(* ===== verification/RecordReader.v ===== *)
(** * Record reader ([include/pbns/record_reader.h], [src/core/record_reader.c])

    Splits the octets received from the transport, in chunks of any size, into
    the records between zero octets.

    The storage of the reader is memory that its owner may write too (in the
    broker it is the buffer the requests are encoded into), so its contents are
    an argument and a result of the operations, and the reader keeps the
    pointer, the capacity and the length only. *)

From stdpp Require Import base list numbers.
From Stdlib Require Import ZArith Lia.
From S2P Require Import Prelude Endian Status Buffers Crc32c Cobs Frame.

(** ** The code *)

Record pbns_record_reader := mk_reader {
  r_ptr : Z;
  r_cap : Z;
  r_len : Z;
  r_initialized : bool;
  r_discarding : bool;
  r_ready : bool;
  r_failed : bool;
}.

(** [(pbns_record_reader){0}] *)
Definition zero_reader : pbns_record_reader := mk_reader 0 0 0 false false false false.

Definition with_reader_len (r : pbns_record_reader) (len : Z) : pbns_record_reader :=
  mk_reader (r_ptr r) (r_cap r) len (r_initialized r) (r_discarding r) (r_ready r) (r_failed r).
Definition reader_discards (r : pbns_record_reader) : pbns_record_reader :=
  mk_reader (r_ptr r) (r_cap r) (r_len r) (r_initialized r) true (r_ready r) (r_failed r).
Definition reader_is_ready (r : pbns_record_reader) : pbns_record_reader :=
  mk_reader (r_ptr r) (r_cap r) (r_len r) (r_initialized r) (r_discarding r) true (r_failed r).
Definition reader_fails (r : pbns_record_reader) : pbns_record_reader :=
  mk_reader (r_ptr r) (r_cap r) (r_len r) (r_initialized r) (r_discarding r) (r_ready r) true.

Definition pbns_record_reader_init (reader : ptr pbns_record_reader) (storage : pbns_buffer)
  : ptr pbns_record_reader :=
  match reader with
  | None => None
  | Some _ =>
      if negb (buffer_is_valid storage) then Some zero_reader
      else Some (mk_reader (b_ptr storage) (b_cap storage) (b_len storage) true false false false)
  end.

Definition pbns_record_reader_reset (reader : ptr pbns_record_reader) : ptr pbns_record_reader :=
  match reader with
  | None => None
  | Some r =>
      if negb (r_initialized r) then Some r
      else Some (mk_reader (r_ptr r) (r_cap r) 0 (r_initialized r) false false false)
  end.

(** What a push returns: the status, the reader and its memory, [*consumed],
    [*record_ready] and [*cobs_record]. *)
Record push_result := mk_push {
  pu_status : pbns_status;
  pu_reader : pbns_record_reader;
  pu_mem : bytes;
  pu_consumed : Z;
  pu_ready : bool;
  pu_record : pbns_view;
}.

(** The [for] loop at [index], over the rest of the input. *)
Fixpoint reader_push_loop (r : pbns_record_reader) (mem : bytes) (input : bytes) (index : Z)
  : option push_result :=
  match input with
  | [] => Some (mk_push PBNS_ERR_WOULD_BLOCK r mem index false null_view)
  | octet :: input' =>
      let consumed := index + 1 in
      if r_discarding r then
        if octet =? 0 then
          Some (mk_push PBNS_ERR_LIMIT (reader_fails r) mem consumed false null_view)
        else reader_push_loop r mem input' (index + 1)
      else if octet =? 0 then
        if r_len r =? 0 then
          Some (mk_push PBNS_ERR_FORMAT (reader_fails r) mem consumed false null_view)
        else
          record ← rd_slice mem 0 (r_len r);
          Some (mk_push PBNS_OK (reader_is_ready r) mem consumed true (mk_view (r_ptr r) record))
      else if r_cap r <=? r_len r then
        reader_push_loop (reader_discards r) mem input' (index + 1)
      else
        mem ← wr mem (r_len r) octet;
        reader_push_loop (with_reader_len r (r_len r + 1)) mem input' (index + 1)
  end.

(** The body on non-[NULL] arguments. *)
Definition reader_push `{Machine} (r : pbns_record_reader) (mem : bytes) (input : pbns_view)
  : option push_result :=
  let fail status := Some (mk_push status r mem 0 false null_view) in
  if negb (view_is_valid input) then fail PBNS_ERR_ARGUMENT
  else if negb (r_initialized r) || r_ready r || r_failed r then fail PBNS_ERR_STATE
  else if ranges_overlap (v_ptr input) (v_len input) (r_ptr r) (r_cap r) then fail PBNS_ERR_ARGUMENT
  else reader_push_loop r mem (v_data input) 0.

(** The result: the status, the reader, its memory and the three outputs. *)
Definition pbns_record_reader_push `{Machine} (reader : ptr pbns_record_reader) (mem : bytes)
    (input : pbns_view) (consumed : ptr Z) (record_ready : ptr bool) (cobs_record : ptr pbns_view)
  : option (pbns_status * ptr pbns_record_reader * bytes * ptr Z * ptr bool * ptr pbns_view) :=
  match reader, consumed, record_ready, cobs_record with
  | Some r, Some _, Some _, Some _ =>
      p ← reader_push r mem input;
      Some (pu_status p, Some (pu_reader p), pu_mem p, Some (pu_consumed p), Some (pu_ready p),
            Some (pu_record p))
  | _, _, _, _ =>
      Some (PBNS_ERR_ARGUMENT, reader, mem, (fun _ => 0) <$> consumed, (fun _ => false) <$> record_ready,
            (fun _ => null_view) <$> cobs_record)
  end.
:::::
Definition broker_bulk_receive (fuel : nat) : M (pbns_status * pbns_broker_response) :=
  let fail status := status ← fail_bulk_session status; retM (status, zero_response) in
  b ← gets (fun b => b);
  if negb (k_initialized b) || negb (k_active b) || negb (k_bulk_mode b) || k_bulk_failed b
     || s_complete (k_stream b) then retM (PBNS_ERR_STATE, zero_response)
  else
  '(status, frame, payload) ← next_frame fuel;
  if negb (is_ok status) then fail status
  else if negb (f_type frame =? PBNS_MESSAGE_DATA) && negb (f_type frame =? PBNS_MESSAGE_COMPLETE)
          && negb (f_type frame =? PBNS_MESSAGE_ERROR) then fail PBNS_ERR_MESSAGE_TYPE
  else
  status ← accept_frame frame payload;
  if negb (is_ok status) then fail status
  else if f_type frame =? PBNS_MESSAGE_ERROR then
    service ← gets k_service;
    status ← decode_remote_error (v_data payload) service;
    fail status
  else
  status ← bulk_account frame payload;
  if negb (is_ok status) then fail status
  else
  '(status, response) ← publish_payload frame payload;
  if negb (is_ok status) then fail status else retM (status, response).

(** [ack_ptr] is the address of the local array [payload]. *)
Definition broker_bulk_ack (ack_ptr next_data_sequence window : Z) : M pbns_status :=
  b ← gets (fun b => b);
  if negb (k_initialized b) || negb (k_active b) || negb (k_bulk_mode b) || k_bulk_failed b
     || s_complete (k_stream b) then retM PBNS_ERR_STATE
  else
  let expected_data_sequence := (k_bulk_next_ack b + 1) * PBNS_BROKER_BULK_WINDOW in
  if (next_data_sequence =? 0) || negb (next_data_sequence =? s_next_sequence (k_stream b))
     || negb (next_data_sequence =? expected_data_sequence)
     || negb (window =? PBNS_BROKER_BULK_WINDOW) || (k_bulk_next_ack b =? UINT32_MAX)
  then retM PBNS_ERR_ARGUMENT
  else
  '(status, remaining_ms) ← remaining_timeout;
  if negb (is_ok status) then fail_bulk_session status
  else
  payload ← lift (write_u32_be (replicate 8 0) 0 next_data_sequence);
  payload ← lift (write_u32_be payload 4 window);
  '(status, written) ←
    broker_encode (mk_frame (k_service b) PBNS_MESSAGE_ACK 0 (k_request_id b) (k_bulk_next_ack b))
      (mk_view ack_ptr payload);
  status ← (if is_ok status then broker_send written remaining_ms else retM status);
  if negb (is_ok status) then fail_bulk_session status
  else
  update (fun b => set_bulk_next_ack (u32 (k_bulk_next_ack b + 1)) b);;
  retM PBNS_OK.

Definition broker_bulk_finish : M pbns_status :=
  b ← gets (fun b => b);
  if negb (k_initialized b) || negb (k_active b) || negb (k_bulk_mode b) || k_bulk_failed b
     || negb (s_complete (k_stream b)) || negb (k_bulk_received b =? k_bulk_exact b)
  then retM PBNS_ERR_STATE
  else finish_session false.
:::::
For this exercise, output exactly the lines above from the line with "(* ===== verification/RecordReader.v ===== *)" to the line with "From stdpp Require Import base list numbers.", counting both, and leave out the rest.

(* ===== verification/RecordReader.v ===== *)
(** * Record reader ([include/pbns/record_reader.h], [src/core/record_reader.c])

    Splits the octets received from the transport, in chunks of any size, into
    the records between zero octets.

    The storage of the reader is memory that its owner may write too (in the
    broker it is the buffer the requests are encoded into), so its contents are
    an argument and a result of the operations, and the reader keeps the
    pointer, the capacity and the length only. *)

From stdpp Require Import base list numbers.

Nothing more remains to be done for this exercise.